**Data provided:**
━━━━━━━━━━━━━━━━━━━━

(** The handler of the constructors leaves nothing of the new block
    behind. *)
Lemma discard_new_releases loc newcap j e t :
  block_len (heap t) loc = Some newcap ->
  (forall k, 0 <= k < j -> exists x, slot (heap t) (Ptr (Some loc) 0 +p k) = Some (Some x)) ->
  exists t', discard_new (Ptr (Some loc) 0) newcap j e t = Throw e t' /\
    self t' = self t /\
    length (heap t') = length (heap t) /\
    block_len (heap t') loc = None /\
    (forall l, l <> loc -> block_len (heap t') l = block_len (heap t) l) /\
    (forall p, base p <> Some loc -> slot (heap t') p = slot (heap t) p).
Proof.
  intros Hbl Hlive. unfold discard_new.
  destruct (destroy_loop (Ptr (Some loc) 0) 0 j t Hlive)
    as (t1 & Hr & Hself & Hcalls & Hlen & Hbl1 & _ & Hframe).
  rewrite (bind_Ok _ _ _ _ _ Hr).
  assert (Hd : block_len (heap t1) loc = Some newcap) by (rewrite Hbl1; exact Hbl).
  rewrite (bind_Ok _ _ _ _ _ (deallocate_run _ _ _ Hd)).
  eexists. split; [reflexivity|]. simpl.
  split; [exact Hself|]. split; [rewrite length_insert; exact Hlen|].
  split; [apply block_len_freed|]. split.
  - intros l Hl. rewrite block_len_free_other by exact Hl. apply Hbl1.
  - intros p Hp. rewrite slot_free_other by exact Hp.
    apply Hframe. intros k _. apply ptr_base_ne. exact Hp.
Qed.

(** What the constructors and the copy assignment do first: allocate a
    block of [cap] slots and construct the elements [new] in it, one after
    the other.  Either the block then holds [new] and nothing else has
    changed, or the allocation or a constructor throws and the store is as
    before, the new block released. *)
Lemma new_block_run {A} s cap (new : list T) (body : ptr -> Z -> M unit) (rest : ptr -> M A) :
  Z.of_nat (length new) <= cap ->
  let loc := length (heap s) in
  let c := Ptr (Some loc) 0 in
  (forall j t x, item new j = Some x -> 0 <= j ->
     (forall p, base p <> Some loc -> slot (heap t) p = slot (heap s) p) ->
     body c j t = construct (c +p j) x t) ->
  let prog := (arr <- allocate cap ;;
               for_up (length new) 0 (body arr) (discard_new arr cap) ;;
               rest arr) in
  (cap <= ptrdiff_max /\
   exists s1, prog s = rest c s1 /\
     self s1 = self s /\
     owns (heap s1) (Vector c (Z.of_nat (length new)) cap) new /\
     length (heap s1) = S (length (heap s)) /\
     (forall p, base p <> Some loc -> slot (heap s1) p = slot (heap s) p) /\
     (forall l, l <> loc -> block_len (heap s1) l = block_len (heap s) l)) \/
  (exists e s1, prog s = Throw e s1 /\ untouched s s1 loc /\
     ((e = bad_alloc /\ ptrdiff_max < cap) \/
      (e = element_error /\ exists k, fails k = true))).
Proof.
  intros Hcap loc c Hbody prog. subst prog.
  destruct (Z_le_gt_dec cap ptrdiff_max) as [Hle|Hgt].
  2:{ right. exists bad_alloc, s.
      split; [apply bind_Throw, allocate_refuses; lia|]. split.
      - split; [reflexivity|]. split; [reflexivity|]. split; [reflexivity|].
        apply block_len_beyond. unfold loc. lia.
      - left. split; [reflexivity | lia]. }
  rewrite (bind_Ok _ _ _ _ _ (allocate_run cap s Hle)). fold loc. fold c.
  set (s0 := State (self s) (extend (heap s) cap) (calls s)).
  assert (Hold : forall p, base p <> Some loc -> slot (heap s0) p = slot (heap s) p).
  { intros p Hp. apply slot_extend_old. exact Hp. }
  assert (Hraw : forall k, 0 <= k < cap -> slot (heap s0) (c +p k) = Some None).
  { intros k Hk. apply slot_extend_new_add. exact Hk. }
  destruct (build_loop c 0 (length new) (item new) (body c) (discard_new c cap) s0)
    as [(s1 & Hr & Hs1) | (j & t & Hj & Hb & Hk & Hr)].
  - intros k Hk. exists None. apply Hraw. lia.
  - intros j t Hj (Hself & Hlen & Hbl & Hcells & Hframe).
    destruct (item_lt new j ltac:(lia)) as [x Hx]. exists x. split; [exact Hx|].
    apply Hbody; [exact Hx | lia |].
    intros p Hp. rewrite Hframe by (intros k _; apply ptr_base_ne; exact Hp).
    apply Hold. exact Hp.
  - left. split; [exact Hle|]. exists s1. rewrite (bind_Ok _ _ _ _ _ Hr).
    destruct Hs1 as (Hself & Hlen & Hbl & Hcells & Hframe).
    split; [reflexivity|]. split; [exact Hself|]. split.
    + split; [reflexivity|]. split; [simpl; lia|]. right. exists loc. simpl.
      split; [reflexivity|].
      split; [rewrite Hbl; apply block_len_extend_new; lia|].
      intros k Hk. fold c. destruct (Z_lt_ge_dec k (Z.of_nat (length new))) as [Hlt|Hge].
      * apply Hcells. lia.
      * rewrite Hframe by (intros k' Hk'; apply ptr_add_ne; lia).
        rewrite item_ge by lia. apply Hraw. exact Hk.
    + split; [rewrite Hlen; apply length_extend|]. split.
      * intros p Hp. rewrite Hframe by (intros k _; apply ptr_base_ne; exact Hp).
        apply Hold. exact Hp.
      * intros l Hl. rewrite Hbl. apply block_len_extend_old. exact Hl.
  - right. destruct Hb as (Hself & Hlen & Hbl & Hcells & Hframe).
    destruct (discard_new_releases loc cap j element_error t)
      as (t' & Hd & Hself' & Hlen' & Hnone & Hbl' & Hframe').
    { rewrite Hbl. apply block_len_extend_new. lia. }
    { intros k Hk'. fold c. rewrite Hcells by lia.
      destruct (item_lt new k ltac:(lia)) as [x Hx]. rewrite Hx. eauto. }
    exists element_error, t'. split.
    + apply bind_Throw. rewrite Hr. exact Hd.
    + split; [|right; split; [reflexivity | exact Hk]].
      split; [rewrite Hself', Hself; reflexivity|]. split; [|split; [|exact Hnone]].
      * intros p Hp. rewrite Hframe' by exact Hp.
        rewrite Hframe by (intros k _; apply ptr_base_ne; exact Hp).
        apply Hold. exact Hp.
      * intros l Hl. rewrite Hbl' by exact Hl. rewrite Hbl.
        apply block_len_extend_old. exact Hl.
Qed.

(** ** The constructors *)

Lemma item_replicate n (x : T) k : 0 <= k < Z.of_nat n -> item (replicate n x) k = Some x.
Proof. intros Hk. unfold item. apply lookup_replicate_2. lia. Qed.

Lemma vector_fill_run sz value s :
  0 <= sz ->
  let c := Ptr (Some (length (heap s))) 0 in
  (sz <= ptrdiff_max /\
   exists s1, vector_fill sz value s = Ok (Vector c sz sz) s1 /\
     self s1 = self s /\
     owns (heap s1) (Vector c sz sz) (replicate (Z.to_nat sz) value) /\
     length (heap s1) = S (length (heap s)) /\
     (forall p, base p <> base c -> slot (heap s1) p = slot (heap s) p) /\
     (forall l, l <> length (heap s) -> block_len (heap s1) l = block_len (heap s) l)) \/
  (exists e s1, vector_fill sz value s = Throw e s1 /\ untouched s s1 (length (heap s)) /\
     ((e = bad_alloc /\ ptrdiff_max < sz) \/
      (e = element_error /\ exists k, fails k = true))).
Proof.
  intros Hsz c.
  set (new := replicate (Z.to_nat sz) value).
  assert (Hlen : Z.of_nat (length new) = sz) by (unfold new; rewrite length_replicate; lia).
  assert (Hprog : vector_fill sz value s =
            (arr <- allocate sz ;;
             for_up (length new) 0 (fun index => construct (arr +p index) value)
               (discard_new arr sz) ;;
             ret (Vector arr sz sz)) s).
  { unfold vector_fill, new. rewrite length_replicate. reflexivity. }
  rewrite Hprog. clear Hprog.
  destruct (new_block_run s sz new (fun arr index => construct (arr +p index) value)
              (fun arr => ret (Vector arr sz sz)) ltac:(lia))
    as [(Hle & s1 & Hr & Hs1) | (e & s1 & Hr & Hs1)].
  - intros j t x Hx Hj _. unfold new in Hx.
    destruct (Z_lt_ge_dec j sz) as [Hlt|Hge].
    + rewrite item_replicate in Hx by lia. injection Hx as <-. reflexivity.
    + rewrite item_ge in Hx by (rewrite length_replicate; lia). discriminate.
  - left. split; [exact Hle|]. exists s1. cbv zeta in Hr. rewrite Hr.
    split; [reflexivity|]. rewrite Hlen in Hs1. exact Hs1.
  - right. exists e, s1. cbv zeta in Hr. rewrite Hr. split; [reflexivity | exact Hs1].
Qed.

Lemma vector_from_list_run init_list s :
  let n := Z.of_nat (length init_list) in
  let c := Ptr (Some (length (heap s))) 0 in
  (n <= ptrdiff_max /\
   exists s1, vector_from_list init_list s = Ok (Vector c n n) s1 /\
     self s1 = self s /\
     owns (heap s1) (Vector c n n) init_list /\
     length (heap s1) = S (length (heap s)) /\
     (forall p, base p <> base c -> slot (heap s1) p = slot (heap s) p) /\
     (forall l, l <> length (heap s) -> block_len (heap s1) l = block_len (heap s) l)) \/
  (exists e s1, vector_from_list init_list s = Throw e s1 /\
     untouched s s1 (length (heap s)) /\
     ((e = bad_alloc /\ ptrdiff_max < n) \/
      (e = element_error /\ exists k, fails k = true))).
Proof.
  intros n c. unfold vector_from_list. fold n.
  destruct (new_block_run s n init_list
              (fun arr index =>
                 match init_list !! Z.to_nat index with
                 | Some value => construct (arr +p index) value
                 | None => ret tt
                 end)
              (fun arr => ret (Vector arr n n)) ltac:(lia))
    as [(Hle & s1 & Hr & Hs1) | (e & s1 & Hr & Hs1)].
  - intros j t x Hx Hj _. unfold item in Hx. rewrite Hx. reflexivity.
  - left. split; [exact Hle|]. exists s1. cbv zeta in Hr. rewrite Hr.
    split; [reflexivity | exact Hs1].
  - right. exists e, s1. cbv zeta in Hr. rewrite Hr. split; [reflexivity | exact Hs1].
Qed.

Lemma vector_copy_run other lo s :
  owns (heap s) other lo ->
  let c := Ptr (Some (length (heap s))) 0 in
  let copy := Vector c (sz_ other) (cap_ other) in
  (exists s1, vector_copy other s = Ok copy s1 /\
     self s1 = self s /\
     owns (heap s1) copy lo /\
     length (heap s1) = S (length (heap s)) /\
     (forall p, base p <> base c -> slot (heap s1) p = slot (heap s) p) /\
     (forall l, l <> length (heap s) -> block_len (heap s1) l = block_len (heap s) l)) \/
  (exists e s1, vector_copy other s = Throw e s1 /\
     untouched s s1 (length (heap s)) /\
     e = element_error /\ exists k, fails k = true).
Proof.
  intros Hown c copy. subst copy. pose proof Hown as (Hsz & Hcap & _).
  assert (Hprog : vector_copy other s =
            (arr <- allocate (cap_ other) ;;
             for_up (length lo) 0
               (fun index => x <- read (arr_ other +p index) ;; construct (arr +p index) x)
               (discard_new arr (cap_ other)) ;;
             ret (Vector arr (sz_ other) (cap_ other))) s).
  { unfold vector_copy. rewrite Hsz, Nat2Z.id. reflexivity. }
  rewrite Hprog. clear Hprog.
  destruct (new_block_run s (cap_ other) lo
              (fun arr index => x <- read (arr_ other +p index) ;; construct (arr +p index) x)
              (fun arr => ret (Vector arr (sz_ other) (cap_ other))) ltac:(lia))
    as [(Hle & s1 & Hr & Hs1) | (e & s1 & Hr & Hs1 & Hwhy)].
  - intros j t x Hx Hj Hframe.
    assert (Hlt : j < Z.of_nat (length lo)).
    { destruct (Z_lt_ge_dec j (Z.of_nat (length lo))) as [|Hge]; [assumption|].
      rewrite item_ge in Hx by lia. discriminate. }
    assert (Hsrc : slot (heap t) (arr_ other +p j) = Some (Some x)).
    { rewrite Hframe by (simpl; apply (owns_fresh _ _ _ Hown)).
      rewrite (owns_live _ _ _ Hown) by lia. rewrite Hx. reflexivity. }
    rewrite (bind_Ok _ _ _ _ _ (read_run _ _ _ Hsrc)). reflexivity.
  - left. exists s1. cbv zeta in Hr. rewrite Hr.
    split; [reflexivity|]. rewrite <- Hsz in Hs1. exact Hs1.
  - right. exists e, s1. cbv zeta in Hr. rewrite Hr. split; [reflexivity|].
    split; [exact Hs1|]. destruct Hwhy as [[_ Hbig] | Hk]; [lia | exact Hk].
Qed.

━━━━━━━━━━━━━━━━━━━━

Would you retype exactly the lines above, from the line with "exists loc. simpl." to the line with "(** ** The constructors *)", with both end lines kept and nothing more?

**Exercise solution:**
    + split; [reflexivity|]. split; [simpl; lia|]. right. exists loc. simpl.
      split; [reflexivity|].
      split; [rewrite Hbl; apply block_len_extend_new; lia|].
      intros k Hk. fold c. destruct (Z_lt_ge_dec k (Z.of_nat (length new))) as [Hlt|Hge].
      * apply Hcells. lia.
      * rewrite Hframe by (intros k' Hk'; apply ptr_add_ne; lia).
        rewrite item_ge by lia. apply Hraw. exact Hk.
    + split; [rewrite Hlen; apply length_extend|]. split.
      * intros p Hp. rewrite Hframe by (intros k _; apply ptr_base_ne; exact Hp).
        apply Hold. exact Hp.
      * intros l Hl. rewrite Hbl. apply block_len_extend_old. exact Hl.
  - right. destruct Hb as (Hself & Hlen & Hbl & Hcells & Hframe).
    destruct (discard_new_releases loc cap j element_error t)
      as (t' & Hd & Hself' & Hlen' & Hnone & Hbl' & Hframe').
    { rewrite Hbl. apply block_len_extend_new. lia. }
    { intros k Hk'. fold c. rewrite Hcells by lia.
      destruct (item_lt new k ltac:(lia)) as [x Hx]. rewrite Hx. eauto. }
    exists element_error, t'. split.
    + apply bind_Throw. rewrite Hr. exact Hd.
    + split; [|right; split; [reflexivity | exact Hk]].
      split; [rewrite Hself', Hself; reflexivity|]. split; [|split; [|exact Hnone]].
      * intros p Hp. rewrite Hframe' by exact Hp.
        rewrite Hframe by (intros k _; apply ptr_base_ne; exact Hp).
        apply Hold. exact Hp.
      * intros l Hl. rewrite Hbl' by exact Hl. rewrite Hbl.
        apply block_len_extend_old. exact Hl.
Qed.

(** ** The constructors *)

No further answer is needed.